(* ===== verification/ServerProofs.v ===== *)
(** * Transactions: the clients of a server

    Which clients a command marks, from its events; the invariant of a server with
    many clients; and that a request of any client keeps it, and does to all the
    clients what the specification says. *)

From S2P Require Import Prelude CLib Util Sds Dict IntSet Object SetType Reply Resp KeyDict Db Command Strings Keys Sets Multi Keyspace Transactions.
From S2P Require Import StringProofs KeyProofs SetProofs CommandProofs Signals MultiProofs.
Local Open Scope Z_scope.

(** ** Marks *)

Definition watching_of (clients : gmap Z txclient) (id : Z) : list bytes := from_option t_watching [] (clients !! id).

Definition dirty_cas (t : txclient) : bool := flag (q_out (t_req t)) CLIENT_DIRTY_CAS.

Section Marks.
(** The keys that are announced. *)
Variable P : bytes -> Prop.

(** A client that may have been marked. *)
Record touched (t t' : txclient) : Prop := {
  to_queued : t_queued t' = t_queued t;
  to_watching : t_watching t' = t_watching t;
  to_id : c_id (q_out (t_req t')) = c_id (q_out (t_req t));
  to_stream : stream (q_out (t_req t')) = stream (q_out (t_req t));
  to_multi : flag (q_out (t_req t')) CLIENT_MULTI = flag (q_out (t_req t)) CLIENT_MULTI;
  to_exec : flag (q_out (t_req t')) CLIENT_DIRTY_EXEC = flag (q_out (t_req t)) CLIENT_DIRTY_EXEC;
  to_keeps : dirty_cas t = true -> dirty_cas t' = true;
  to_only : (forall k, k ∈ t_watching t -> ~ P k) -> t' = t
}.

Definition marks (clients clients' : gmap Z txclient) : Prop := forall j, option_Forall2 touched (clients !! j) (clients' !! j).

Definition is_dirty (clients : gmap Z txclient) (id : Z) : Prop := exists t, clients !! id = Some t /\ dirty_cas t = true.

#[export] Instance touched_preorder : PreOrder touched.
Proof.
  split; [by split|]. intros x y z [] []. split; try congruence; [by auto|]. intros H. rewrite <- to_only0 by done. apply to_only1. by rewrite to_watching0.
Qed.

#[export] Instance marks_preorder : PreOrder marks.
Proof.
  split; [intros x j; destruct (x !! j); constructor; done|]. intros x y z H1 H2 j. specialize (H1 j). specialize (H2 j).
  destruct H1 as [a b Hab|]; inversion H2; subst; constructor. by etrans.
Qed.

Lemma marks_dirty clients clients' id : marks clients clients' -> is_dirty clients id -> is_dirty clients' id.
Proof.
  intros H (t & E & Hd). specialize (H id). rewrite E in H. inversion H as [? t' Ht E1 E2|]; subst. exists t'. split; [done|]. by apply Ht.
Qed.

Lemma marks_watching clients clients' id : marks clients clients' -> watching_of clients' id = watching_of clients id.
Proof. intros H. unfold watching_of. destruct (H id) as [? ? []|]; cbn; done. Qed.

Lemma mark_dirty_ok clients id k : k ∈ watching_of clients id -> P k ->
  exists clients', mark_dirty clients id = Ok clients' /\ marks clients clients' /\ is_dirty clients' id.
Proof.
  intros Hw Hk. unfold mark_dirty, watching_of in *. destruct (clients !! id) as [t|] eqn:E; [|by apply elem_of_nil in Hw]. cbn in Hw.
  set (t' := with_req t _). assert (dirty_cas t' = true) as Hd by (unfold dirty_cas; cbn [t' with_req t_req]; by rewrite flag_raise).
  assert (touched t t') as Ht.
  { split; try done; cbn [t' with_req t_req]; try (by rewrite flag_raise). intros Hno. by destruct (Hno k Hw). }
  exists (<[id := t']> clients). split; [done|]. split; [|exists t'; by rewrite lookup_insert_eq].
  intros j. destruct (decide (j = id)) as [->|Hne]; [rewrite lookup_insert_eq, E; by constructor|].
  rewrite lookup_insert_ne by done. destruct (clients !! j); constructor. done.
Qed.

- - - - - - -

> Task to carry out:
Restate the records above exactly.

> Task output:
(* ===== verification/ServerProofs.v ===== *)
(** * Transactions: the clients of a server

    Which clients a command marks, from its events; the invariant of a server with
    many clients; and that a request of any client keeps it, and does to all the
    clients what the specification says. *)

From S2P Require Import Prelude CLib Util Sds Dict IntSet Object SetType Reply Resp KeyDict Db Command Strings Keys Sets Multi Keyspace Transactions.
From S2P Require Import StringProofs KeyProofs SetProofs CommandProofs Signals MultiProofs.
Local Open Scope Z_scope.

(** ** Marks *)

Definition watching_of (clients : gmap Z txclient) (id : Z) : list bytes := from_option t_watching [] (clients !! id).

Definition dirty_cas (t : txclient) : bool := flag (q_out (t_req t)) CLIENT_DIRTY_CAS.

Section Marks.
(** The keys that are announced. *)
Variable P : bytes -> Prop.

(** A client that may have been marked. *)
Record touched (t t' : txclient) : Prop := {
  to_queued : t_queued t' = t_queued t;
  to_watching : t_watching t' = t_watching t;
  to_id : c_id (q_out (t_req t')) = c_id (q_out (t_req t));
  to_stream : stream (q_out (t_req t')) = stream (q_out (t_req t));
  to_multi : flag (q_out (t_req t')) CLIENT_MULTI = flag (q_out (t_req t)) CLIENT_MULTI;
  to_exec : flag (q_out (t_req t')) CLIENT_DIRTY_EXEC = flag (q_out (t_req t)) CLIENT_DIRTY_EXEC;
  to_keeps : dirty_cas t = true -> dirty_cas t' = true;
  to_only : (forall k, k ∈ t_watching t -> ~ P k) -> t' = t
}.

Definition marks (clients clients' : gmap Z txclient) : Prop := forall j, option_Forall2 touched (clients !! j) (clients' !! j).

Definition is_dirty (clients : gmap Z txclient) (id : Z) : Prop := exists t, clients !! id = Some t /\ dirty_cas t = true.

#[export] Instance touched_preorder : PreOrder touched.
Proof.
  split; [by split|]. intros x y z [] []. split; try congruence; [by auto|]. intros H. rewrite <- to_only0 by done. apply to_only1. by rewrite to_watching0.
Qed.

#[export] Instance marks_preorder : PreOrder marks.
Proof.
  split; [intros x j; destruct (x !! j); constructor; done|]. intros x y z H1 H2 j. specialize (H1 j). specialize (H2 j).
  destruct H1 as [a b Hab|]; inversion H2; subst; constructor. by etrans.
Qed.

Lemma marks_dirty clients clients' id : marks clients clients' -> is_dirty clients id -> is_dirty clients' id.
Proof.
  intros H (t & E & Hd). specialize (H id). rewrite E in H. inversion H as [? t' Ht E1 E2|]; subst. exists t'. split; [done|]. by apply Ht.
Qed.

Lemma marks_watching clients clients' id : marks clients clients' -> watching_of clients' id = watching_of clients id.
Proof. intros H. unfold watching_of. destruct (H id) as [? ? []|]; cbn; done. Qed.

Lemma mark_dirty_ok clients id k : k ∈ watching_of clients id -> P k ->
  exists clients', mark_dirty clients id = Ok clients' /\ marks clients clients' /\ is_dirty clients' id.
Proof.
  intros Hw Hk. unfold mark_dirty, watching_of in *. destruct (clients !! id) as [t|] eqn:E; [|by apply elem_of_nil in Hw]. cbn in Hw.
  set (t' := with_req t _). assert (dirty_cas t' = true) as Hd by (unfold dirty_cas; cbn [t' with_req t_req]; by rewrite flag_raise).
  assert (touched t t') as Ht.
  { split; try done; cbn [t' with_req t_req]; try (by rewrite flag_raise). intros Hno. by destruct (Hno k Hw). }
  exists (<[id := t']> clients). split; [done|]. split; [|exists t'; by rewrite lookup_insert_eq].
  intros j. destruct (decide (j = id)) as [->|Hne]; [rewrite lookup_insert_eq, E; by constructor|].
  rewrite lookup_insert_ne by done. destruct (clients !! j); constructor. done.
Qed.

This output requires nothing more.